*DIRECTIONS*
Where a line of the records holds the string "destruct", copy that line.

*GIVEN DATA*
(** The mock Form CS endpoint always answers HTTP 200 and stores its
    payload as one record under the tag FORM-CS-TEST.  The payload is one
    the Form CS endpoint accepts: sent to it, the same data are stored,
    under the tag FORM-CS, and the answer is the [callback_response] of
    the mock endpoint. *)
Theorem mock_form_cs_payload_accepted
    (float_of_str : string -> option PrimFloat.float) (format : pyval -> string)
    (test_req req : request) (stamps : mock_stamps) (now : oracle)
    (callback_logs : list log_entry) :
  (forall s, format (PStr s) = s) ->
  stamp_date_time stamps <> "" ->
  req_is_json req = true ->
  req_get_json req = inl (PDict (mock_form_cs_data stamps)) ->
  let mock := test_mock_form_cs_callback now test_req stamps callback_logs in
  let real := handler float_of_str format FormCs req now callback_logs in
  let answer :=
    create_success_response now
      "Form CS (ANNUAL_RETURN) submission processed successfully"
      (PStr ("CS" +:+ stamp_id stamps)) (str_take 8 (uuid4_log now)) in
  snd (fst mock) = 200
  /\ snd mock = snd (log_callback test_req now "FORM-CS-TEST"
                       (mock_form_cs_data stamps) callback_logs)
  /\ fst (fst mock) !! "mock_data" = Some (PDict (mock_form_cs_data stamps))
  /\ fst (fst mock) !! "callback_response" = Some (PDict answer)
  /\ snd real = snd (log_callback req now "FORM-CS" (mock_form_cs_data stamps) callback_logs)
  /\ fst real = (answer, 200).
Proof.
  intros Hf Hs Hj Hd. cbv zeta.
  destruct stamps as [sid sdt ack]. cbn [stamp_date_time stamp_id] in *.
  destruct sdt as [|c sdt]; [done|].
  split; [reflexivity|]. split; [reflexivity|]. split; [reflexivity|].
  split; [reflexivity|].
  assert (Hpre : preamble req (required FormCs)
                 = Ok (PDict (mock_form_cs_data {| stamp_id := sid;
                                                   stamp_date_time := String c sdt;
                                                   stamp_ack := ack |}),
                       PStr ("CS" +:+ sid))).
  { unfold preamble, validate_json_payload. rewrite Hj, Hd. reflexivity. }
  assert (Hr : handler float_of_str format FormCs req now callback_logs
               = ((create_success_response now
                     ("Form CS (" +:+ format (PStr "ANNUAL_RETURN")
                      +:+ ") submission processed successfully")
                     (PStr ("CS" +:+ sid)) (str_take 8 (uuid4_log now)), 200),
                  snd (log_callback req now "FORM-CS"
                         (mock_form_cs_data {| stamp_id := sid;
                                               stamp_date_time := String c sdt;
                                               stamp_ack := ack |}) callback_logs))).
  { cbn [handler]. unfold form_cs_callback. rewrite callback_unfold.
    cbn [required] in Hpre. rewrite Hpre. reflexivity. }
  rewrite Hr, Hf. split; reflexivity.
Qed.

Lemma mock_form_cs_payload_accepted_witness :
  let stamps := {| stamp_id := "20250115143001";
                   stamp_date_time := "2025-01-15T14:30:01.000000";
                   stamp_ack := "20250115143001" |} in
  let format := fun v => match v with PStr s => s | _ => "" end in
  let req := json_request (PDict (mock_form_cs_data stamps)) in
  let mock := test_mock_form_cs_callback sample_oracle req stamps [] in
  let real := handler (fun _ => None) format FormCs req sample_oracle [] in
  let answer :=
    create_success_response sample_oracle
      "Form CS (ANNUAL_RETURN) submission processed successfully"
      (PStr ("CS" +:+ stamp_id stamps)) (str_take 8 (uuid4_log sample_oracle)) in
  snd (fst mock) = 200
  /\ snd mock = snd (log_callback req sample_oracle "FORM-CS-TEST"
                       (mock_form_cs_data stamps) [])
  /\ fst (fst mock) !! "mock_data" = Some (PDict (mock_form_cs_data stamps))
  /\ fst (fst mock) !! "callback_response" = Some (PDict answer)
  /\ snd real = snd (log_callback req sample_oracle "FORM-CS" (mock_form_cs_data stamps) [])
  /\ fst real = (answer, 200).
Proof.
  apply (mock_form_cs_payload_accepted (fun _ => None)
           (fun v => match v with PStr s => s | _ => "" end)
           (json_request (PDict (mock_form_cs_data
              {| stamp_id := "20250115143001";
                 stamp_date_time := "2025-01-15T14:30:01.000000";
                 stamp_ack := "20250115143001" |})))
           (json_request (PDict (mock_form_cs_data
              {| stamp_id := "20250115143001";
                 stamp_date_time := "2025-01-15T14:30:01.000000";
                 stamp_ack := "20250115143001" |})))
           {| stamp_id := "20250115143001";
              stamp_date_time := "2025-01-15T14:30:01.000000";
              stamp_ack := "20250115143001" |}
           sample_oracle []);
    first [ reflexivity | discriminate ].
Defined.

*TASK ANSWER*
  destruct stamps as [sid sdt ack]. cbn [stamp_date_time stamp_id] in *.
  destruct sdt as [|c sdt]; [done|].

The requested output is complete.